Ależ to były super muzycznie czasy, ten klimat się nie powtórzy nigdy już.
https://www.youtube.com/watch?v=emjLXdsj6xA
https://youtu.be/1TxhXF8kPg8
Każdy ma swój okres muzyczny który pamięta z sentymentem.
U mnie to disco polo lat 90
Wiem że dla wielu to kicz i żenada, i nie zamierzam dyskutować o tym bo każdy ma swój gust.
Dla mnie to czasy niedzielnego disco polo relax na Polsacie w niedzielę rano, to czasy wczesnej młodości i dzieciństwa
Dla mnie tak samo jak dla ciebie, dzieciństwo to disco relax na polsacie w niedzielę, nostalgia.
Wiem że dla wielu to kicz i żenada, i nie zamierzam dyskutować o tym bo każdy ma swój gust.
No bo to jest kicz i żenada, bez znaczenia czy Ci się to podoba czy nie. Disco polo to jest najgorsza rzecz jaką pamiętam z lat 90, która teraz powróciła w całej swej osranej glorii i chwale. No ale jakie społeczeństwo, taka muzyka.
Ile lat wtedy miałeś ?
Chodzi mi o to że jak byłeś w wieku nastoletnim lub dorosłym to miałeś wcześniej ukształtowany gust tym co słuchałeś. Przykładowo słuchałeś buntowniczego rocka to wstrząsem był dla Ciebie takie disco polo. Chociaż słyszałeś to już w latach 80 czyli italo disco.
Tak.... disco polo brało garściami z nurtu italo disco , euro Dance... modern talking, cc catch, savage, itd. Tylko po polsku i w swoistym klimacie
To, że Polacy posłuchali italo i wysrali z tego disco polo nie znaczy, że disco polo = italo disco.
Jasne że nie. Wartość jakościowa muzyki ID jest bez porównania. Syntezatory to specyficzny msjstersztyk, muzyka DP to raczej proste nuty na keybordach i iz syntezatorem przegrywają. Z tym że te dwa pozornie inne gatunki łączy podobny ton tekstów.. smutne żale o miłości itd mieszają się z radosnymi. Łatwe teksty plus dobra muzyka sukces
Elvis Presley to król i tyle w temacie!
Kocham w jego wykonaniu My Way -> https://www.youtube.com/watch?v=JRpVBTVlQSI
W ogóle zazdroszczę wszystkim, którzy mieli szansę widzieć go żywego na scenie, to było coś!
wole Krawczyka.
Fanem 50's nie jestem, strasznie niewinna ta mainstreamowa muzyka była. Tym niemniej "Always on my mind" w wykonaniu Króla mnie rozkłada.

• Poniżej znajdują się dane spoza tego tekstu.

(* ===== verification/ClientsProps.v ===== *)
(** * ClientsProps: the example and test programs, from main to every later state *)

From S2P Require Import Prelude Types State BufferProvider BufferPool BufferPoolSpec BufferPoolProps.
From S2P Require Import Buffer BufferSpec Kernel Epoll Controller ControllerSpec TaskPool BlockQueue.
From S2P Require Import ThreadPool ThreadPoolSpec ThreadPoolInv Task TaskSpec Tcp TcpSpec TcpIo TcpMain TcpFrame.
From S2P Require Import TcpLoops TcpProps Callback CallbackSpec Stream Server ServerSpec ServerInv ServerStart.
From S2P Require Import ServerProps StreamProps Udp UdpServer Clients.
Import SPSockTcp Server.

(** ** The programs *)

Inductive program := PExample | PEcho | PRecv | PWrite.

Definition config_of (p : program) : SPTcpConfig :=
  match p with
  | PExample => ExampleTcp.config | PEcho => EchoTest.config | PRecv => RecvTest.config | PWrite => WriteTest.config
  end.
Definition callback_of {U} (p : program) : Callback.prog U :=
  match p with
  | PExample => Callback.echo_read_write_proc | PEcho => EchoTest.echo_read_write_proc
  | PRecv => RecvTest.echo_read_write_proc | PWrite => WriteTest.echo_read_write_proc
  end.
Definition echoes (p : program) : bool := match p with PExample | PEcho => true | _ => false end.

Lemma config_of_ok p : tcp_config_ok (config_of p) = true.
Proof. destruct p; vm_compute; reflexivity. Qed.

Jedziemy do Gęstochowy --> Obejrzyj sobie serial Sun Records. Historia na faktach wiadomo nieco podkoloryzowana, ale ekipa jaka kręciła się wokół tego malutkiego na początku studia, ludzi właściwie anonimowych, bo będących na etapie brzdękania w domu, robi wrażenie.